Should President Obama Pardon Edward Snowden?

The Guardian/Glenn Greenwald and Laura Poitras/File/AP Photo

Edward Snowden might have woken up feeling vindicated after President Obama's review group issued its recommended reforms for the National Security Agency's surveillance programs this week.

Weaved throughout the working group's 46 recommendations shines one clear conclusion: The agency has gone too far.

Snowden's allies have long called him a patriot despite the insistence of the Obama administration that his actions, leaking potentially thousands of classified and sensitive documents to the media, constitute a felony.

But in the six months since those documents revealed the small portions of what has since come to light as a massive and potentially runaway surveillance regime, a federal court has concurred that the mass collection of phone records is unconstitutional. Obama's own review board found that in general, NSA's programs haven't been essential to preventing attacks, and members of Congress are increasingly calling for reform.

So should Edward Snowden get a second look from President Obama?

Asked at a press conference today, President Obama side-stepped the question.

"I think that, as important and as necessary as this debate has been, it is also important to keep in mind that this has done unnecessary damage to U.S. intelligence capabilities and U.S. diplomacy," Obama said. "But I will leave it up to the courts and the attorney general to weigh in publicly on the specifics of Mr. Snowden's case."

Snowden's leaks brought to light information about the scope of the NSA's activities that even the president and congressional leaders were left in the dark about.

"The big part of the story has been the disconnect between the oversight bodies in the executive and legislative branch and their understanding of these very complicated programs," said Michael Desch, a national security expert and University of Notre Dame professor of political science.

Snowden's allies say that alone is grounds for him to be thanked for his public service rather than charged with a crime.

"Now we know that even the president needs leaks from Edward Snowden to be fully informed about the dastardly acts of his own top spy agency," wrote Robert Scheer, a writer for The Nation. Obama "should welcome Snowden back to his country and give him the Medal of Freedom for his public service," he said.

If Obama pardoned Snowden it could be a sign of good faith to his progressive supporters who are growing more concerned about surveillance overreach. As a result some progressives and libertarian Republicans have formed an unlikely partnership to counter the NSA.

Nearly 150,000 people signed a White House petition in June calling for Obama to pardon Snowden. That petition has gone five months without a response.

At a meeting with tech executives at the White House this week, one reportedly asked Obama directly to issue a Snowden pardon.

And more and more congressional reactions to the NSA programs are turning sour.

"The message to the NSA is now coming from every branch of government and from every corner of our nation: You have gone too far," wrote Sen. Patrick Leahy, D-Vt., chairman of the Judiciary Committee, in response to the NSA review board's report on Wednesday. "The bulk collection of Americans' data by the U.S. government must end."

Sen.

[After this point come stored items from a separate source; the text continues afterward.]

(* ===== verification/Gc.v ===== *)
(** * Chunk garbage collection

    [engram-chunk-store/src/gc.rs] (the pin set: every chunk a live metadata
    row refers to) and the promote pass of
    [engram-coordinator/src/chunk_gc.rs] (the deletion of expired candidates).
    Both are programs over the metadata store, the object store and the clock;
    nothing is assumed about what happens between two requests.  Fetches and
    deletes the code keeps in flight together are made one after the other. *)

From S2P Require Import Prelude Text Manifest MetaTypes.

Module Gc.

(** ** Requests *)

(** The pin sources read as a list of references. *)
Inductive source : Type :=
| EnabledDisk      (* [list_enabled_image_disk_manifest_ids] *)
| SnapshotMemory   (* [list_recoverable_snapshot_memory_manifests] *)
| BaseMemory       (* [list_enabled_image_base_snapshot_memory_manifests] *)
| BaseDisk         (* [list_enabled_image_base_snapshot_disk_manifests] *)
| ColdBase.        (* [cold_base_manifest_refs] *)

Inductive req : Type → Type :=
| Refs (s : source) : req (result (list ManifestRef) MetaError)
| SnapshotDisk : req (result (list (option ManifestRef * option ManifestRef)) MetaError)
| Generation : req (result N MetaError)
| ListExpired (cutoff : DateTime) (lo hi : bytes) (limit : Z) : req (result (list ChunkHash) MetaError)
| DeleteCandidates (hs : list ChunkHash) : req (result unit MetaError)
| GetManifest (r : ManifestRef) : req (result Manifest.t ChunkStoreError.t)
| BlobDelete (key : string) : req (result unit BlobError.t)
| NowUtc : req DateTime
| NowMono : req Duration.

Inductive prog (A : Type) : Type :=
| Ret (a : A)
| Do {X : Type} (q : req X) (k : X → prog A).
Arguments Ret {A} a.
Arguments Do {A X} q k.

#[export] Instance prog_ret : MRet prog := fun A a => Ret a.
#[export] Instance prog_bind : MBind prog := fun A B f =>
  fix go (p : prog A) : prog B :=
    match p with
    | Ret a => f a
    | Do q k => Do q (fun x => go (k x))
    end.

Definition ask {X} (q : req X) : prog X := Do q Ret.

(** [GcError], and code that returns it. *)
Inductive GcError : Type :=
| Meta (e : MetaError)
| Store (e : ChunkStoreError.t).

Notation async A := (prog (result A GcError)) (only parsing).

Definition try_ {A B} (p : async A) (f : A → async B) : async B :=
  r ← p; match r with Ok a => f a | Err e => Ret (Err e) end.
Definition okay {A} (a : A) : async A := Ret (Ok a).
Definition meta {A} (q : req (result A MetaError)) : async A :=
  r ← ask q; Ret (match r with Ok a => Ok a | Err e => Err (Meta e) end).
Definition store {A} (q : req (result A ChunkStoreError.t)) : async A :=
  r ← ask q; Ret (match r with Ok a => Ok a | Err e => Err (Store e) end).

Notation "'do!' x ':=' p 'in' k" := (try_ p (fun x => k))
  (at level 10, x pattern, p at level 100, k at level 200) : rust_scope.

Rand Paul, R-Ky., who has from the beginning opposed NSA's surveillance programs, suggested on Thursday that Snowden's alleged crimes were small compared to the gravity of the NSA's constitutional problems. He called on the Director of National Intelligence James Clapper to resign.

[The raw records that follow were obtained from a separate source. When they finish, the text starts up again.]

Lemma div_ceil_le a b : 0 ≤ a → b > 0 → 0 ≤ div_ceil a b ≤ a.
Proof.
  intros Ha Hb. unfold div_ceil. pose proof (Z.div_mod a b ltac:(lia)).
  pose proof (Z.mod_pos_bound a b ltac:(lia)). pose proof (Z.div_pos a b Ha ltac:(lia)).
  case_decide; nia.
Qed.

Lemma hosts_for_bound a b : 0 ≤ a → 0 ≤ hosts_for a b ≤ a.
Proof. intros. unfold hosts_for. case_decide; [by apply div_ceil_le|lia]. Qed.

Lemma hosts_for_enough a b : b > 0 → a ≤ hosts_for a b * b.
Proof. intros. unfold hosts_for. rewrite decide_True by done. by apply div_ceil_enough. Qed.

(** Demands small enough that no count leaves 32 bits. *)
Definition small (d : FleetDemand) (p : AutoscalePolicy) : Prop :=
  queued_mib d + target_free_mib p ≤ u32_max ∧ queued_vcpus d ≤ u32_max ∧ free_mib d ≤ u32_max.

(** What the fleet has if [k] average hosts are added ([k < 0]: removed). *)
Definition ram_after (d : FleetDemand) (k : Z) : Z :=
  free_mib d + k * (total_mib d / schedulable_hosts d).
Definition cpu_after (d : FleetDemand) (k : Z) : Z :=
  free_vcpus d + k * (total_vcpus d / schedulable_hosts d).

(** Both dimensions hold the queue, memory with the target to spare; a
    dimension with no capacity signal is not looked at. *)
Definition holds_queue (d : FleetDemand) (p : AutoscalePolicy) (k : Z) : Prop :=
  (total_mib d / schedulable_hosts d > 0 → queued_mib d + target_free_mib p ≤ ram_after d k) ∧
  (total_vcpus d / schedulable_hosts d > 0 → queued_vcpus d ≤ cpu_after d k).

Lemma grow_enough d p k :
  let ram := hosts_for (queued_mib d + saturating_sub (target_free_mib p) (free_mib d))
               (total_mib d / schedulable_hosts d) in
  let cpu := hosts_for (saturating_sub (queued_vcpus d) (free_vcpus d))
               (total_vcpus d / schedulable_hosts d) in
  Z.max ram cpu ≤ k → holds_queue d p k.
Proof.
  intros ram cpu Hk. unfold holds_queue, ram_after, cpu_after. split; intros Hp.
  - pose proof (hosts_for_enough (queued_mib d + saturating_sub (target_free_mib p) (free_mib d)) _ Hp).
    fold ram in H. unfold saturating_sub in H. nia.
  - pose proof (hosts_for_enough (saturating_sub (queued_vcpus d) (free_vcpus d)) _ Hp).
    fold cpu in H. unfold saturating_sub in H. nia.
Qed.

Lemma shed_keeps_target d p k :
  let per := total_mib d / schedulable_hosts d in
  per > 0 → 0 ≤ k ≤ (free_mib d - target_free_mib p) / per →
  target_free_mib p ≤ ram_after d (- k).
Proof.
  intros per Hp Hk. unfold ram_after. fold per.
  pose proof (Z.mul_div_le (free_mib d - target_free_mib p) per ltac:(lia)). nia.
Qed.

"That Clapper is lying to Congress is probably more injurious to our intelligence capabilities than anything Snowden did," Paul told CNN's Wolf Blitzer. "Clapper has damaged the credibility of the entire intelligence apparatus, and I'm not sure what to believe anymore when they come to Congress."

Still, White House has repeatedly shot down suggestions that they might be lenient with Snowden.

And congressional Republicans who are hostile to libertarian and dovish elements within their own party would undoubtedly side with national security officials who still view Snowden as potentially guilty of treason.

If Obama's administration is at all lenient toward Snowden, it could come in the form of a quid pro quo.

"I would need assurances that the remainder of the data could be secured and my bar for those assurances would be very high, it would be more than just an assertion on his part," said Rick Leggett, the NSA official charged with assessing the damage caused by Snowden's leaks, in an interview with CBS.

That line of thinking is "not unanimous," he conceded.

And Obama today discounted the notion that Leggett's comments were a "trial balloon" to gauge the potential reaction to any leniency for Snowden. "There's a difference between Mr. Leggett saying something and the president of the United States saying something," he said.

There are several reasons why, even if he wanted to, pardoning Snowden could prove to be difficult.

Not only does the NSA not know exactly how much information Snowden has, but he very likely might not be in full control of it.

And NSA officials, including NSA Director Keith Alexander, have made it clear that Snowden's punishment could serve as an important deterrent against future leaks.

Pardoning Snowden is definitely within Obama's authority, Desch says, but it could come at significant cost.

"I think it would cause a political firestorm unless it were endorsed by the intelligence community and was part of an explicit agreement that Snowden would cooperate wholesomely with the damage assessment that is being conducted internally about the results of the leaks," Desch said.